Почему Вертов так настойчиво обращается к женским образам именно в 1930‐е годы, в эпоху укрепления власти Сталина, в эпоху массовых репрессий и разочарований?
Настя Федорова, Аня Млынек, Нина Камнева, Ольга Яковлева, Марина Козолупова и еще множество женских имен. Каждая из них Вертову по‐своему дорога, и он старается вычленить их из безымянной человеческой массы. Как мы помним, этот мотив исчезнет в экранном варианте картины, где останется только одно имя — Сталин.
Почему Вертов так настойчиво обращается к женским образам именно в 1930‐е годы, в эпоху укрепления власти Сталина, в эпоху массовых репрессий и разочарований?

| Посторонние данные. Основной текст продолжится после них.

(* ===== verification/Backup.v ===== *)
(** * Backups: [backup.rs] on both sides, [commons/backup.rs], the app's [cipher.rs] and [storage.rs]

    The app sends every change of its store of contracts and channels (KvStore.v) to
    the coordinator, encrypted, and now and then a snapshot of its database; the
    coordinator keeps them in a tree per node, and a new device is restored from it. *)

From stdpp Require Import base list option strings gmap.
From Stdlib Require Import ZArith Lia Permutation.
From S2P Require Import Prelude Machine External Demo Commons Signing KvStore OrderEntry.

#[local] Open Scope Z_scope.

(** ** Interfaces *)

(** [secp256k1::SecretKey], and AES-GCM-SIV with a key and a nonce. *)
Class CipherLib `{SL : SigningLib} := {
  NodeSecretKey : Type;
  Aes256GcmSiv : Type;
  node_secret_bytes : NodeSecretKey -> Bytes;
  node_public_key : NodeSecretKey -> PublicKey;
  sign_ecdsa : NodeSecretKey -> SecpMessage -> SecpSignature;
  aes_new_from_slice : Bytes -> option Aes256GcmSiv;
  encrypt_in_place : Aes256GcmSiv -> Bytes -> Bytes -> outcome string Bytes;
  decrypt_in_place : Aes256GcmSiv -> Bytes -> Bytes -> outcome string Bytes;
}.
Class CipherLaws `(CL : CipherLib) : Prop := {
  encrypts_up_to_limit k nonce text : Z.of_nat (length text) < 2 ^ 36 ->
    exists cipher_text, encrypt_in_place k nonce text = Ok cipher_text;
  decrypt_encrypted k nonce text cipher_text :
    encrypt_in_place k nonce text = Ok cipher_text -> decrypt_in_place k nonce cipher_text = Ok text;
  signed_verifies k message : verify_ecdsa message (sign_ecdsa k message) (node_public_key k) = true;
}.

(** What hexadecimal digits and UTF-8 are. *)
Definition slash : Byte.byte := Byte.x2f.
Class TextLaws (IL : IdLib) : Prop := {
  hex_no_slash l : slash ∉ hex_encode_bytes l;
  from_utf8_ascii l : Forall (fun b => Z_of_byte b < 128) l -> from_utf8 l = Some l;
  from_utf8_app l l' : from_utf8 l = Some l -> from_utf8 l' = Some l' -> from_utf8 (l ++ l') = Some (l ++ l');
  from_utf8_keeps l l' : from_utf8 l = Some l' -> l' = l;
}.

(** Files: paths are those of the platform. *)
Class FileSystem := {
  Files : Type;
  path_join : Bytes -> Bytes -> Bytes;
  path_parent : Bytes -> option Bytes;
  fs_create_dir_all : Bytes -> M Files string unit;
  fs_write : Bytes -> Bytes -> M Files string unit;
}.
Class FileSystemLaws (FS : FileSystem) := {
  file_contents : Files -> gmap Bytes Bytes;
  fs_write_ok path data s s' u : fs_write path data s = (Ok u, s') ->
    file_contents s' = <[path := data]> (file_contents s);
}.

(** A [sled] database whose disk works. *)
Class SledWorks {Name} (SL : SledLib Name) : Prop := {
  sled_iter_works name s : exists l, sled_iter name s = Ok l;
  sled_insert_works name k v s : exists s', sled_insert name k v s = (Ok tt, s');
  sled_remove_works name k s : exists s', sled_remove name k s = (Ok tt, s');
  sled_flush_works s : exists s', sled_flush s = (Ok tt, s');
}.
Class FileSystemWorks (FS : FileSystem) : Prop := {
  fs_write_works path data s : exists s', fs_write path data s = (Ok tt, s');
}.

(** [Db::export] lists all trees.  Those with entries are those of the kinds, as
    nothing else is written. *)
Class SledExportLaws {SL : SledLib Z} (LL : SledLaws SL) : Prop := {
  sled_export_lists s name iter : In ("tree"%string, name, iter) (sled_export s) ->
    iter = [] \/ exists kind l, 0 <= kind < 256 /\ name = [byte_of_Z kind] /\ l ≡ₚ map_to_list (contents s kind) /\
      iter = map (fun e => [e.1; e.2]) l;
  sled_export_complete s kind : 0 <= kind < 256 -> contents s kind <> ∅ ->
    exists iter, In ("tree"%string, [byte_of_Z kind], iter) (sled_export s) /\ iter <> [];
}.

(** ** [commons/backup.rs] *)

Module Restore.
Record t := mk { key : Bytes; value : Bytes }.
End Restore.

(** A [String] is its bytes. *)
Module Backup.
Record t `{SigningLib} := mk { key : Bytes; value : Bytes; signature : SecpSignature }.
#[global] Arguments mk {_ _ _}.
End Backup.

Module DeleteBackup.
Record t `{SigningLib} := mk { key : Bytes; signature : SecpSignature }.
#[global] Arguments mk {_ _ _}.
End DeleteBackup.

Section Verify.
Context `{SL : SigningLib}.

Definition backup_verify (backup : Backup.t) (node_id : PublicKey) : bool :=
  verify_ecdsa (create_sign_message (Backup.value backup)) (Backup.signature backup) node_id.

(** [node_id.to_string().as_bytes()], hashed. *)
Definition node_id_message (node_id : PublicKey) : SecpMessage := create_sign_message (as_bytes (pk_to_string node_id)).
Definition delete_backup_verify (backup : DeleteBackup.t) (node_id : PublicKey) : bool :=
  verify_ecdsa (node_id_message node_id) (DeleteBackup.signature backup) node_id.
End Verify.

(** ** The coordinator: [backup.rs] and its routes *)

Section Server.
Context `{SL : SigningLib} {UB : SledLib string}.
#[local] Abbreviation UserBackups := (SledDb (SledLib := UB)).

(** [SledBackup]; its trees are named by node ids. *)
Definition read_backup_entry (entry : option (Bytes * Bytes)) : outcome string Restore.t :=
  '(k, v) ← ok_or "could not read entry"%string entry;
  key ← ok_or "not utf-8"%string (from_utf8 k);
  Ok (Restore.mk key v).
Definition sled_backup_restore (node_id : PublicKey) : M UserBackups string (list Restore.t) := fun db =>
  (entries ← sled_iter (pk_to_string node_id) db;
   traverse read_backup_entry entries, db).
Definition sled_back_up (node_id : PublicKey) (backup : Backup.t) : M UserBackups string unit :=
  sled_insert (pk_to_string node_id) (Backup.key backup) (Backup.value backup);;
  sled_flush.
Definition sled_backup_delete (node_id : PublicKey) (backup : DeleteBackup.t) : M UserBackups string unit :=
  sled_remove (pk_to_string node_id) (DeleteBackup.key backup);;
  sled_flush.

(** The routes [back_up], [delete_backup] and [restore]; [node_id] is from the path. *)
Definition parse_node_id (node_id : string) : outcome AppError PublicKey :=
  ok_or (BadRequest "Invalid node id provided.") (pk_from_str node_id).

Definition back_up (node_id : string) (backup : Backup.t) : M UserBackups AppError unit :=
  node_id ← lift (parse_node_id node_id);
  lift (ensure (backup_verify backup node_id) Unauthorized);;
  with_err InternalServerError (sled_back_up node_id backup).
Definition delete_backup (node_id : string) (backup : DeleteBackup.t) : M UserBackups AppError unit :=
  node_id ← lift (parse_node_id node_id);
  lift (ensure (delete_backup_verify backup node_id) Unauthorized);;
  with_err InternalServerError (sled_backup_delete node_id backup).
Definition restore (node_id : string) (signature : SecpSignature) : M UserBackups AppError (list Restore.t) :=
  node_id ← lift (parse_node_id node_id);
  lift (ensure (verify_ecdsa (node_id_message node_id) signature node_id) Unauthorized);;
  with_err InternalServerError (sled_backup_restore node_id).
End Server.

(** ** The app: [cipher.rs] *)

Module AesCipher.
Record t `{CipherLib} := mk { secret_key : NodeSecretKey; inner : Aes256GcmSiv }.
#[global] Arguments mk {_ _ _ _}.
End AesCipher.

Section Cipher.
Context `{CL : CipherLib}.

Definition cipher_new (secret_key : NodeSecretKey) : outcome string AesCipher.t :=
  inner ← expect (aes_new_from_slice (node_secret_bytes secret_key));
  Ok (AesCipher.mk secret_key inner).

(** [nonce] are the 12 random bytes of [generate_nonce]; they come first. *)
Definition encrypt (nonce : Bytes) (cipher : AesCipher.t) (value : Bytes) : outcome string Bytes :=
  buffer ← encrypt_in_place (AesCipher.inner cipher) nonce value;
  Ok (nonce ++ buffer).
Definition decrypt (cipher : AesCipher.t) (value : Bytes) : outcome string Bytes :=
  if Nat.ltb (length value) 12 then Panic
  else decrypt_in_place (AesCipher.inner cipher) (take 12 value) (drop 12 value).
Definition cipher_sign (cipher : AesCipher.t) (value : Bytes) : SecpSignature :=
  sign_ecdsa (AesCipher.secret_key cipher) (create_sign_message value).
Definition cipher_public_key (cipher : AesCipher.t) : PublicKey := node_public_key (AesCipher.secret_key cipher).
End Cipher.

(** ** The keys of backups *)

(** [[..].join("/")] and [key.split('/')]. *)
Fixpoint join_slash (parts : list Bytes) : Bytes :=
  match parts with
  | [] => []
  | [part] => part
  | part :: parts => part ++ slash :: join_slash parts
  end.
Fixpoint split_slash (l : Bytes) : list Bytes :=
  match l with
  | [] => [[]]
  | b :: l =>
    if decide (b = slash) then [] :: split_slash l
    else match split_slash l with part :: parts => (b :: part) :: parts | [] => [[b]] end
  end.

Definition DB_BACKUP_KEY : Bytes := String.list_byte_of_string "10101".
Definition LN_BACKUP_KEY : Bytes := String.list_byte_of_string "ln".
Definition DLC_BACKUP_KEY : Bytes := String.list_byte_of_string "dlc".
Definition DB_BACKUP_NAME : Bytes := String.list_byte_of_string "db".
Definition BLACKLIST : list Bytes := [String.list_byte_of_string "ln/network_graph"].

Section Keys.
Context `{IL : IdLib}.
Definition dlc_backup_key (kind : Z) (key : Bytes) : Bytes :=
  join_slash [DLC_BACKUP_KEY; hex_encode_bytes [byte_of_Z kind]; hex_encode_bytes key].
Definition dlc_backup_kind_key (kind : Z) : Bytes :=
  join_slash [DLC_BACKUP_KEY; hex_encode_bytes [byte_of_Z kind]].
(** [format!("{DB_BACKUP_KEY}/{DB_BACKUP_NAME}")]. *)
Definition db_backup_key : Bytes := DB_BACKUP_KEY ++ slash :: DB_BACKUP_NAME.
End Keys.

(** ** The app: [RemoteBackupClient] *)

(** What the tasks of the client send to [/api/backup/<node id>]. *)
Module BackupRequest.
Inductive t `{SigningLib} :=
  | Post (backup : Backup.t)
  | Delete (backup : DeleteBackup.t).
End BackupRequest.

Section Client.
Context `{CL : CipherLib}.

(** [RemoteBackupClient::backup]: the request, when there is one; a task that cannot
    encrypt logs it and ends. *)
Definition client_backup (cipher : AesCipher.t) (nonce key value : Bytes) : option BackupRequest.t :=
  if bool_decide (key ∈ BLACKLIST) then None
  else match encrypt nonce cipher value with
       | Ok encrypted_value =>
         let signature := cipher_sign cipher encrypted_value in
         Some (BackupRequest.Post (Backup.mk key encrypted_value signature))
       | _ => None
       end.

(** [RemoteBackupClient::delete]. *)
Definition client_delete (cipher : AesCipher.t) (key : Bytes) : BackupRequest.t :=
  let signature := sign_ecdsa (AesCipher.secret_key cipher) (node_id_message (cipher_public_key cipher)) in
  BackupRequest.Delete (DeleteBackup.mk key signature).

(** The route that takes the request, at the path of the client's node. *)
Definition handle_request {UB : SledLib string} (node_id : string) (request : BackupRequest.t) : M SledDb AppError unit :=
  match request with
  | BackupRequest.Post backup => back_up node_id backup
  | BackupRequest.Delete backup => delete_backup node_id backup
  end.
End Client.

(** ** The app: [storage.rs] *)

(** [TenTenOneNodeStorage], with the requests its tasks have still to make and how
    many nonces they drew. *)
Module NodeStorage.
Record t `{SigningLib} {DS : SledLib Z} := mk {
  dlc_storage : SledDb (SledLib := DS);
  requests : list BackupRequest.t;
  nonces_drawn : nat;
}.
#[global] Arguments mk {_ _ _ _}.
End NodeStorage.

Section Storage.
Context `{CL : CipherLib} {DS : SledLib Z} (cipher : AesCipher.t) (generate_nonce : nat -> Bytes).

Definition on_dlc_storage {A} (m : M SledDb string A) : M NodeStorage.t string A := fun s =>
  let '(r, d) := m (NodeStorage.dlc_storage s) in
  (r, NodeStorage.mk d (NodeStorage.requests s) (NodeStorage.nonces_drawn s)).

(** [runtime.spawn]. *)
Definition spawn_backup (key value : Bytes) : M NodeStorage.t string unit := modify (fun s =>
  NodeStorage.mk (NodeStorage.dlc_storage s)
    (NodeStorage.requests s ++ option_list (client_backup cipher (generate_nonce (NodeStorage.nonces_drawn s)) key value))
    (S (NodeStorage.nonces_drawn s))).
Definition spawn_delete (key : Bytes) : M NodeStorage.t string unit := modify (fun s =>
  NodeStorage.mk (NodeStorage.dlc_storage s) (NodeStorage.requests s ++ [client_delete cipher key])
    (NodeStorage.nonces_drawn s)).

(** [impl DlcStoreProvider for TenTenOneNodeStorage]. *)
Definition node_storage_read (kind : Z) (key : option Bytes) : M NodeStorage.t string (list KeyValue.t) :=
  on_dlc_storage (sled_read kind key).
Definition node_storage_write (kind : Z) (key value : Bytes) : M NodeStorage.t string unit :=
  on_dlc_storage (sled_write kind key value);;
  spawn_backup (dlc_backup_key kind key) value.
Definition node_storage_delete (kind : Z) (key : option Bytes) : M NodeStorage.t string unit :=
  on_dlc_storage (sled_delete kind key);;
  spawn_delete (match key with Some key => dlc_backup_key kind key | None => dlc_backup_kind_key kind end).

В одном из своих интервью Бродский рассуждал о том, как по‐разному понимают революцию мужчины и женщины. Мужчина — существо во многом головное, с утопическим сознанием, «он может оправдать происходящее как подготовку к реализации его идей, его представлений. Женщина не может отстраниться от боли. Кровь для нее — это просто кровь. […] Когда в 1917 году произошло то, что произошло, у всех головы сильно закружились. Только две женские головки не закружились, Ахматовой и Цветаевой». Бродский говорит о поэзии, но это рассуждение кажется чрезвычайно ценным и в более широком смысле. Для женщины конкретный сегодняшний порядок обычно важнее абстрактных будущих революционных благ. И, может быть, Вертова в 1930‐е так привлекали женские образы не оттого, что ему в них мерещилась слабость. Может быть, наоборот, он видел в них последнюю силу. Ту, которая превыше революций. Ту, которая не перестает. Та сила, которая впоследствии и породила наш уникальный советский феминизм, который, по словам Дениса Горелова, «естественным порядком взошел на селе».